What to do when training takes forever?

mgloria · July 29, 2019, 6:39am

Hi. After doing part I course on gcp default setup I am now working on my own projects of image classification. My problem is: the training takes forever. About 60 minutes for epoch which makes it really hard to experiment and have fun. I am sure, many of you have reached this point. My question is: what should I do next? I have been taking a look at this but it is not clear to me, for instance, where is the learner being saved after the training! I would just need a more gentle introduction.

eljas1 · July 29, 2019, 7:59am

Jeremy always recommends using only a small fraction of the dataset when doing preparations. Try cutting down the amount of samples. When you have played around a bit with the data you can leave the training running overnight with the full dataset.

As for saving the model, by default the model is saved in the same folder as the training images. You can change this by setting a new path with learn.path = 'path/to/folder' for example, and the learner will save and load from that path afterwards.

mgloria · July 29, 2019, 8:21pm

Thanks @eljas1. My problem is that even if using an early stop callback, how can I then switch off for instance the gcp vm instance so that it does not keep charging me during the night without doing anything?

Regarding, your second point, this is Jeremyś code:

from fastai.vision import *
from fastai.vision.models.wrn import wrn_22
from fastai.distributed import *
import argparse
parser = argparse.ArgumentParser()
parser.add_argument("--local_rank", type=int)
args = parser.parse_args()
torch.cuda.set_device(args.local_rank)
torch.distributed.init_process_group(backend='nccl', init_method='env://')

path = untar_data(URLs.CIFAR)
ds_tfms = ([*rand_pad(4, 32), flip_lr(p=0.5)], [])
data = ImageDataBunch.from_folder(path, valid='test', ds_tfms=ds_tfms, bs=128).normalize(cifar_stats)
learn = Learner(data, wrn_22(), metrics=accuracy).to_distributed(args.local_rank)
learn.fit_one_cycle(10, 3e-3, wd=0.4, div_factor=10, pct_start=0.5)

He is not doing learn.save() anywhere… is still the model being saved?

eljas1 · July 30, 2019, 6:11am

I run all my code in Google Colab since they give you a free GPU and I wanted to skip the hassle of managing paid instances. Note that the Colab instances reset after about 10 hours and the files are deleted, so any files must be saved on Google Drive. So I unfortunately cannot give advice on paid instances.

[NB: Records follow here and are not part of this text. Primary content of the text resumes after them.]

(** ** [_GitHubToolBase] *)

Definition runtime_attestations (ts : ToolSpec) (s : ENV) : res exn pyval :=
  let attrs := gc_attrs client (ge_client s) in
  let flag k := VBool (from_option truthy false (dget k attrs)) in
  Ok (VDict [("runtime_egress_enforced", flag "runtime_egress_enforced");
             ("runtime_egress_policy_configured", flag "runtime_egress_policy_configured");
             ("runtime_egress_mode", VStr (from_option py_str "unknown" (dget "runtime_egress_mode" attrs)));
             ("runtime_egress_host", VStr (from_option py_str (default "" (egress_host ts)) (dget "runtime_egress_host" attrs)))]).
(** [_remember_rollback_credential] *)
Definition remember_rollback_credential (tool : string) (secret : option Secret) (repo : pyval) : T (dict pyval) :=
  match secret, vault with
  | None, _ => ret []
  | Some s, Some cv =>
      let! h := in_vault (cv_put cv s (credential_scope repo) None) in
      ret [("auth_handle", VDict (handle_to_dict h))]
  | Some s, None =>
      let! id := in_vault clock_uuid in
      modify (fun '(e, w) => (with_token_map tool (<[id := unwrap s]> (token_map tool e)) e, w)) ;;;
      ret [("auth_token_id", VStr id)]
  end.
(** [_rollback_auth_token]: the token, or the result that ends the rollback. *)
Definition unavailable (e : exn) : ToolResult :=
  {| ok := false; message := "Rollback credential unavailable: " +:+ exn_name (exn_cls e); data := [];
     observed_state_delta := []; rollback_token := None; error := if isinstance e LeosError then Some e else None |}.
Definition credential_errors (e : exn) : bool :=
  isinstance e CredentialError || isinstance e KeyError || isinstance e TypeError || isinstance e ValueError.
Definition fetch_credential (cv : CredentialVault V) (token : dict pyval) (handle : pyval) : T Secret :=
  let! d := of_res (py_dict handle) in
  let! h := in_vault (handle_from_dict d) in
  in_vault (cv_get cv h (credential_scope (default (VStr "") (dget "repo" token)))).
Definition rollback_auth_token (tool : string) (token : dict pyval) : T (option string + ToolResult) :=
  match dget "auth_handle" token with
  | Some handle =>
      match vault with
      | None => ret (inr (tool_result false "Credential vault is not available for rollback"))
      | Some cv => fun s =>
          match fetch_credential cv token handle s with
          | (Ok secret, s') => (Ok (inl (Some (unwrap secret))), s')
          | (Raise e, s') => if credential_errors e then (Ok (inr (unavailable e)), s') else (Raise e, s')
          end
      end
  | None =>
      match dget "auth_token_id" token with
      | None | Some VNone => ret (inl None)
      | Some id =>
          let! m := gets (fun '(e, _) => token_map tool e) in
          modify (fun '(e, w) => (with_token_map tool (delete (py_str id) m) e, w)) ;;;
          ret (inl (m !! py_str id))
      end
  end.
(** A rollback: the credential, the calls, the result. *)
Definition rolling_back (tool : string) (token : dict pyval) (calls : option string -> T unit) (msg : string) : T ToolResult :=
  let! auth := rollback_auth_token tool token in
  match auth with
  | inr error => ret error
  | inl auth => try_leos (calls auth) (fun _ => ret (tool_result true msg))
  end.
(** The common beginning of [execute]: the dry run, then the token. *)
Definition executing (dry : ToolResult) (args : dict pyval) (body : option Secret -> T ToolResult) : T ToolResult :=
  if negb (ok dry) then ret dry
  else match token_secret args with
       | Raise e => ret (tool_error e)
       | Ok secret => body secret
       end.
Definition token_of (secret : option Secret) : option string := unwrap <$> secret.

Definition object_schema (required : list string) : dict pyval :=
  [("type", VStr "object"); ("required", VList (map VStr required))].
Definition gh_spec (n desc : string) (perms : list Permission) (risk : RiskLevel) (rev : Reversibility)
    (comp : CompensationStrategy) (methods back : list string) (inputs : list string) (output : string)
    (contract : option CausalContract) : ToolSpec := {|
  name := n; ts_description := desc; permissions := perms; default_risk := risk;
  reversible := bool_decide (rev = REVERSIBLE); ts_reversibility := rev; ts_rollback_reliability := fone;
  ts_compensation_strategy := comp; version := "0.1.0"; input_schema := object_schema inputs;
  output_schema := object_schema [output]; timeout_ms := 3000; network_access := true;
  egress_host := Some GITHUB_EGRESS_HOST; egress_methods := methods; rollback_egress_methods := back;
  filesystem_scope := "none"; secrets_allowed := true; sandbox_policy := SP_NONE; requires_human_for := [];
  causal_contract := contract |}.
Definition github_tool (ts : ToolSpec) (dry : dict pyval -> ToolResult) (exec back : dict pyval -> T ToolResult) :
    Tool ENV := {|
  spec := ts; dry_run := fun args => ret (dry args); execute := exec; rollback := back;
  attestations := Some (runtime_attestations ts);
  client_allows := match gc_allows client with Some f => Some (fun s => f (ge_client s)) | None => None end |}.
Definition no_rollback (token : dict pyval) : T ToolResult := ret (tool_result true "No rollback side effect").

(** ** Reading tools *)

Definition reading_dry (inputs : list string) (msg : string) (args : dict pyval) : ToolResult :=
  default (tool_result true msg) (require args inputs).
Definition reading_spec (n desc : string) (inputs : list string) (output : string) : ToolSpec :=
  gh_spec n desc [] LOW IRREVERSIBLE CS_NONE ["GET"] [] inputs output None.
Definition reading_tool (ts : ToolSpec) (inputs : list string) (would msg key : string)
    (call : dict pyval -> option string -> T (dict pyval)) : Tool ENV :=
  let dry := reading_dry inputs would in
  github_tool ts dry
    (fun args => executing (dry args) args (fun secret =>
       try_leos (call args (token_of secret)) (fun v => ret (observed msg key (VDict v) None))))
    no_rollback.

Definition GitHubReadIssueTool : Tool ENV :=
  reading_tool (reading_spec "github_read_issue" "Read a GitHub issue." ["repo"; "issue_number"] "github_issue")
    ["repo"; "issue_number"] "Would read GitHub issue" "Read GitHub issue" "github_issue"
    (fun args token =>
       let! repo := str_of "repo" args in let! n := int_of "issue_number" args in
       in_client (gc_read_issue client repo n token)).
Definition GitHubGetRepositoryTool : Tool ENV :=
  reading_tool (reading_spec "github_get_repository" "Read bounded GitHub repository metadata." ["repo"] "github_repository")
    ["repo"] "Would read GitHub repository metadata" "Read GitHub repository metadata" "github_repository"
    (fun args token => let! repo := str_of "repo" args in in_client (gc_repository_info client repo token)).
Definition GitHubGetBranchTool : Tool ENV :=
  reading_tool (reading_spec "github_get_branch" "Read a GitHub branch ref, including an explicit absent result."
                  ["repo"; "branch"] "github_branch_status")
    ["repo"; "branch"] "Would read GitHub branch" "Read GitHub branch" "github_branch_status"
    (fun args token =>
       let! repo := str_of "repo" args in let! branch := str_of "branch" args in
       in_client (gc_get_branch client repo branch token)).
Definition GitHubGetPRTool : Tool ENV :=
  reading_tool (reading_spec "github_get_pr" "Read a GitHub pull request for bounded verification."
                  ["repo"; "pr_number"] "github_pr_status")
    ["repo"; "pr_number"] "Would read GitHub pull request" "Read GitHub pull request" "github_pr_status"
    (fun args token =>
       let! repo := str_of "repo" args in let! n := int_of "pr_number" args in
       in_client (gc_get_pr client repo n token)).
Definition GitHubGetFileTool : Tool ENV :=
  reading_tool (reading_spec "github_get_file" "Read a file from GitHub." ["repo"; "path"; "ref"] "github_file")
    ["repo"; "path"; "ref"] "Would get GitHub file" "Read GitHub file" "github_file"
    (fun args token =>
       let! repo := str_of "repo" args in let! path := str_of "path" args in let! ref := str_of "ref" args in
       in_client (gc_get_file client repo path ref token)).
Definition GitHubCheckCIStatusTool : Tool ENV :=
  reading_tool (reading_spec "github_check_ci_status" "Check CI status for a GitHub ref." ["repo"; "ref"] "github_ci_status")
    ["repo"; "ref"] "Would check GitHub CI status" "Checked GitHub CI status" "github_ci_status"
    (fun args token =>
       let! repo := str_of "repo" args in let! ref := str_of "ref" args in
       in_client (gc_ci_status client repo ref token)).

The models are not saved to disk automatically. You need to call learn.save('some_model_name') whenever you want to save it.

dreambeats · July 30, 2019, 6:43am

I’ll further add that you can then find those saved weights at

path/'model'/'some_model_name.pth'

mgloria · July 30, 2019, 7:41am

@dreambeats you mean after saving them, correct?

But as far as I understood @eljas1 colab has only 1 gpu (tesla k80)… so you cannot do parallel training, correct?

dreambeats · July 30, 2019, 9:25am

Yes after saving them like eljas1 mentioned.

ankush_jain · September 19, 2019, 12:51am

seems right.